Neste cenário diferente a cada dia, o detalhe que mais muda é muito mais que um detalhe: o perfil do agricultor. Hoje, ele é muito mais informado do que no passado. De acordo com a Associação Brasileira Marketing Rural & Agronegócio (ABMRA), os canais digitais já são fonte de informação para a maioria dos agricultores, especialmente porque 17% deles já usam smartphones e 8% já possuem algum tipo de tablet – esse número deve aumentar muito na próxima safra porque o tablet está se tornando uma eficiente ferramenta para monitoramento da lavoura e gestão da produção.

Ao contrário do que muita gente imagina, existem muitos profissionais jovens descobrindo o agronegócio como importante mercado de trabalho. O mesmo levantamento da ABMRA indicou que 20% dos agricultores são jovens com idade entre 18 e 35 anos.

O maior interesse por tecnologia móvel poderia ser facilmente por essa faixa etária.

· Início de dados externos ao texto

Lemma binary_normalize_ord (N ez : Z) :
  0 <= N -> -1074 <= ez ->
  pos_sf (binary_normalize prec emax N ez false) = true
  /\ ord (binary_normalize prec emax N ez false)
     = Z.min (rv (N * 2 ^ (ez + 1074)) 1) TOP.
Proof.
  intros HN Hez. pose proof TOP_pos as HT.
  destruct N as [|pn|pn]; [| |lia].
  - cbn [binary_normalize pos_sf ord]. rewrite Z.mul_0_l, rv_0 by lia.
    split; [reflexivity|lia].
  - cbn [binary_normalize]. unfold binary_round.
    pose proof (shl_align_spec pn ez (fexp prec emax (Zpos (digits2_pos pn) + ez)))
      as [Hsnd Hfst].
    destruct (shl_align pn ez (fexp prec emax (Zpos (digits2_pos pn) + ez)))
      as [mz ez'].
    cbn [fst snd] in Hsnd, Hfst. rewrite fexp_eq in Hsnd, Hfst.
    set (D := Zpos (digits2_pos pn) + ez) in *.
    assert (Hk : 0 <= ez - ez') by lia.
    replace (Z.min ez (Z.max (D - 53) (-1074))) with ez' in Hfst by lia.
    replace (Zpos mz) with (Zpos mz / 1) at 1 2 by apply Z.div_1_r.
    replace loc_Exact with (loc_of (Zpos mz) 1)
      by (unfold loc_of; rewrite Z.mod_1_r; reflexivity).
    apply binary_round_aux_ord; [lia|lia| |lia| | ].
    + assert (0 < 2 ^ (ez + 1074)) by (apply pow2_pos; lia).
      apply Z.mul_nonneg_nonneg; lia.
    + rewrite Z.div_1_r, fexp_eq, Hfst.
      rewrite Zdigits2_shift by lia.
      change (Zdigits2 (Zpos pn)) with (Zpos (digits2_pos pn)).
      replace (Zpos (digits2_pos pn) + (ez - ez') + ez') with D by lia.
      lia.
    + replace (Z.max 0 (- (ez' + 1074))) with 0 by lia.
      replace (Z.max 0 (ez' + 1074)) with (ez' + 1074) by lia.
      change (2 ^ 0) with 1. rewrite Hfst.
      replace (ez + 1074) with ((ez - ez') + (ez' + 1074)) by lia.
      rewrite Z.pow_add_r by lia. lia.
Qed.

Lemma ord_finite (s : bool) (m : positive) (e : Z) :
  ord (S754_finite s m e) = cond_Zopp s (Zpos m * 2 ^ (e + 1074)).
Proof. destruct s; reflexivity. Qed.

Lemma rv_valid_finite (s : bool) (m : positive) (e : Z) :
  valid_binary (S754_finite s m e) = true ->
  Z.min (rv (Zpos m * 2 ^ (e + 1074)) 1) TOP = Zpos m * 2 ^ (e + 1074).
Proof.
  intros Hv. destruct (valid_finite s m e Hv) as (He & Hm & Hn).
  pose proof (valid_finite_ord s m e Hv) as Ho.
  rewrite rv_exact; [lia|lia|lia|].
  intros Hk. apply Hn. lia.
Qed.

Lemma SFsub_ord (a m : spec_float) :
  valid_binary a = true -> valid_binary m = true ->
  fin_sf a = true -> fin_sf m = true -> ord m <= ord a ->
  pos_sf (SFsub prec emax a m) = true
  /\ ord (SFsub prec emax a m) = Z.min (rv (ord a - ord m) 1) TOP.
Proof.
  pose proof TOP_pos as HT.
  intros Ha Hm Hfa Hfm Hle.
  destruct a as [sa|sa| |sa ma ea]; try discriminate Hfa;
    destruct m as [sm|sm| |sm mm em]; try discriminate Hfm.
  - cbn [ord]. change (0 - 0) with 0. rewrite rv_0 by lia.
    destruct sa, sm; cbn; split; try reflexivity; lia.
  - pose proof (valid_finite_ord _ _ _ Hm) as Hv.
    cbn [SFsub]. cbn [ord] in Hle |- *.
    destruct sm; [|lia]. cbn [negb pos_sf].
    split; [reflexivity|].
    replace (0 - - (Zpos mm * 2 ^ (em + 1074))) with (Zpos mm * 2 ^ (em + 1074)) by lia.
    symmetry. apply (rv_valid_finite true). exact Hm.
  - pose proof (valid_finite_ord _ _ _ Ha) as Hv.
    cbn [SFsub]. cbn [ord] in Hle |- *.
    destruct sa; [lia|]. cbn [negb pos_sf].
    split; [reflexivity|].
    rewrite Z.sub_0_r. symmetry. apply (rv_valid_finite false). exact Ha.
  - cbn [SFsub]. cbv zeta.
    destruct (valid_finite _ _ _ Ha) as (Hea & _).
    destruct (valid_finite _ _ _ Hm) as (Hem & _).
    pose proof (shl_align_spec ma ea (Z.min ea em)) as [_ Hfa'].
    pose proof (shl_align_spec mm em (Z.min ea em)) as [_ Hfm'].
    replace (Z.min ea (Z.min ea em)) with (Z.min ea em) in Hfa' by lia.
    replace (Z.min em (Z.min ea em)) with (Z.min ea em) in Hfm' by lia.
    rewrite Hfa', Hfm'.
    set (ez := Z.min ea em) in *.
    assert (Hp : 0 < 2 ^ (ez + 1074)) by (apply pow2_pos; lia).
    assert (HX : (cond_Zopp sa (Zpos ma * 2 ^ (ea - ez))
                  - cond_Zopp sm (Zpos mm * 2 ^ (em - ez))) * 2 ^ (ez + 1074)
                 = ord (S754_finite sa ma ea) - ord (S754_finite sm mm em)).
    { rewrite !ord_finite.
      replace (ea + 1074) with ((ea - ez) + (ez + 1074)) by lia.
      replace (em + 1074) with ((em - ez) + (ez + 1074)) by lia.
      rewrite (Z.pow_add_r 2 (ea - ez) (ez + 1074)),
        (Z.pow_add_r 2 (em - ez) (ez + 1074)) by lia.
      destruct sa, sm; cbn [cond_Zopp]; ring. }
    assert (Hge : 0 <= ord (S754_finite sa ma ea) - ord (S754_finite sm mm em))
      by lia.
    rewrite <- HX in Hge |- *. apply binary_normalize_ord; [|lia].
    destruct (Z.le_gt_cases 0 (cond_Zopp sa (Zpos ma * 2 ^ (ea - ez))
                               - cond_Zopp sm (Zpos mm * 2 ^ (em - ez))))
      as [|Hneg]; [assumption|exfalso].
    assert ((cond_Zopp sa (Zpos ma * 2 ^ (ea - ez))
             - cond_Zopp sm (Zpos mm * 2 ^ (em - ez))) * 2 ^ (ez + 1074) < 0)
      by (apply Z.mul_neg_pos; lia).
    lia.
Qed.

(** *** Division by 3.6 *)

Lemma new_location_spec (nb k : Z) :
  0 < nb -> 0 <= k < nb ->
  new_location nb k = if k =? 0 then loc_Exact else loc_Inexact (2 * k ?= nb).
Proof.
  intros Hnb Hk. unfold new_location.
  destruct (Z.even nb) eqn:Hev.
  - reflexivity.
  - unfold new_location_odd. destruct (k =? 0); [reflexivity|]. f_equal.
    assert (Hodd : Z.odd nb = true) by (rewrite <- Z.negb_even, Hev; reflexivity).
    apply Z.odd_spec in Hodd. destruct Hodd as [j Hj].
    destruct (Z.compare_spec (2 * k + 1) nb); destruct (Z.compare_spec (2 * k) nb);
      try reflexivity; lia.
Qed.
(** The macOS branch when no image that can reach the temp path has the
    expected digest: the branch stops before [installDMG], having written
    nothing but the temp path. *)
Lemma postInstall_mac_mismatch fuel env d hp w :
  (forall bytes, fs w !! dmgTempPath env = Some (File bytes) -> sha256_tag bytes <> hash d) ->
  (forall location body,
      final_reply fuel env (Some (url d)) = Some (Response 200 location body) ->
      sha256_tag body <> hash d) ->
  (exists why, (postInstall_mac fuel env d hp w).1 = Abort why) /\
  changes (eq (dmgTempPath env)) (download_event (dmgTempPath env))
    w (postInstall_mac fuel env d hp w).2 /\
  (forall location body,
      fs w !! dmgTempPath env <> Some Dir ->
      final_reply fuel env (Some (url d)) = Some (Response 200 location body) ->
      (postInstall_mac fuel env d hp w).1 =
        Abort (Thrown (HashMismatch (hash d) (sha256_tag body))) /\
      fs (postInstall_mac fuel env d hp w).2 !! dmgTempPath env = Some (File body)).
Proof.
  intros Hc Hn. unfold postInstall_mac.
  rewrite log_run. set (w1 := emit _ w).
  assert (C1 : changes (eq (dmgTempPath env)) (download_event (dmgTempPath env)) w w1)
    by (by apply changes_emit).
  rewrite bind_run.
  pose proof (postInstall_fetch_changes fuel env d (dmgTempPath env) w1) as C2.
  destruct (postInstall_fetch fuel env d (dmgTempPath env) w1) as [[a|why] w2] eqn:EF;
    simpl in C2.
  - apply postInstall_fetch_ret in EF as [(bytes & E & Hh & _)|(loc & body & Hr & E)].
    { exfalso. by apply (Hc bytes). }
    rewrite log_run. rewrite bind_run.
    rewrite (verifyHash_mismatch _ _ _ body); [|exact E|by eapply Hn]. simpl.
    split; [by eexists|]. split.
    + etrans; [exact C1|]. etrans; [exact C2|]. by apply changes_emit.
    + intros loc' body' _ Hr'. rewrite Hr in Hr'. injection Hr' as _ <-. done.
  - simpl. split; [by eexists|]. split; [by etrans|].
    intros loc body Hd Hr.
    destruct (postInstall_fetch_fresh fuel env d (dmgTempPath env) w1 loc body)
      as [Ho _]; [done|done|done|].
    by rewrite EF in Ho.
Qed.

(** ** Staged files *)

Lemma installDMG_ret_unlinks env dmgPath w w' :
  installDMG env dmgPath w = (Ret tt, w') -> fs w' !! dmgPath = None.
Proof.
  unfold installDMG. intros H.
  apply bind_ret_inv in H as (_ & w1 & _ & H).
  apply try_catch_ret_inv in H as [H|(e & w2 & _ & H)].
  - unfold installDMG_try in H. inv_run H.
    match goal with
    | U : unlinkSync _ _ = _ |- _ => apply unlinkSync_ret_inv in U; subst
    end.
    unfold log, tell in *. simplify_eq. simpl. apply lookup_delete_eq.
  - unfold installDMG_catch in H. inv_run H. done.
Qed.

Mas essa renovação do campo não está apenas na idade, pois metade dos agricultores tem entre 41 e 60 anos e está em busca de novas tecnologias. Cerca de 51% têm acesso à internet e buscam portais para saber de novidades do mercado de insumos até previsão do tempo.

Manter o foco em um cliente em constante evolução requer das empresas também uma postura de mudança. É urgente considerar o agricultor – ou o cliente do seu ramo de atuação – como um empresário em processo de amadurecimento, de transformação. A agricultura – até bem pouco tempo uma atividade de subsistência – virou a responsável por quase metade do PIB brasileiro, transformou o país numa vitrine com commodities, insumos e soluções inovadoras.

Esse cliente não quer mais apenas produtos: ele quer ser assistido antes, durante e depois da compra. O atual cenário requer uma postura diferente da que tínhamos até hoje: quem era Business-to-Bussiness ou Business-to-Consumer precisou se reinventar para o que chamo de Human-to-Human, considerando as “peculiaridades humanas” do processo de compra.

Esse cenário em evolução influencia diretamente na forma como planejamos a comunicação. Na publicidade que fazemos, por exemplo, a antiga imagem de um produtor rural não pode ser mais a única forma de apresentar esse cliente: estamos falando de um profissional que, ao contrário do sendo comum, está em transformação!

Para chegar ao patamar de ter o mínimo conhecimento sobre quem é seu cliente, são necessárias algumas respostas como: o que deseja seu público final? Qual a paixão que faz seu cliente acordar todos os dias? Quais os riscos seu cliente enfrenta nos negócios? Por que seu cliente não tem um crescimento que acompanha o crescimento do próprio setor onde ele está? Quem o seu cliente não gostaria de ser? Respondidas, estas perguntas acabam ajudando a orientar nosso trabalho e dar ainda mais sentido ao que fazemos. Não é uma tarefa fácil, mas é uma jornada que vale muito a pena ser percorrida.

 

*Renato Seraphim é diretor de Marketing de Clientes da Bayer CropScience.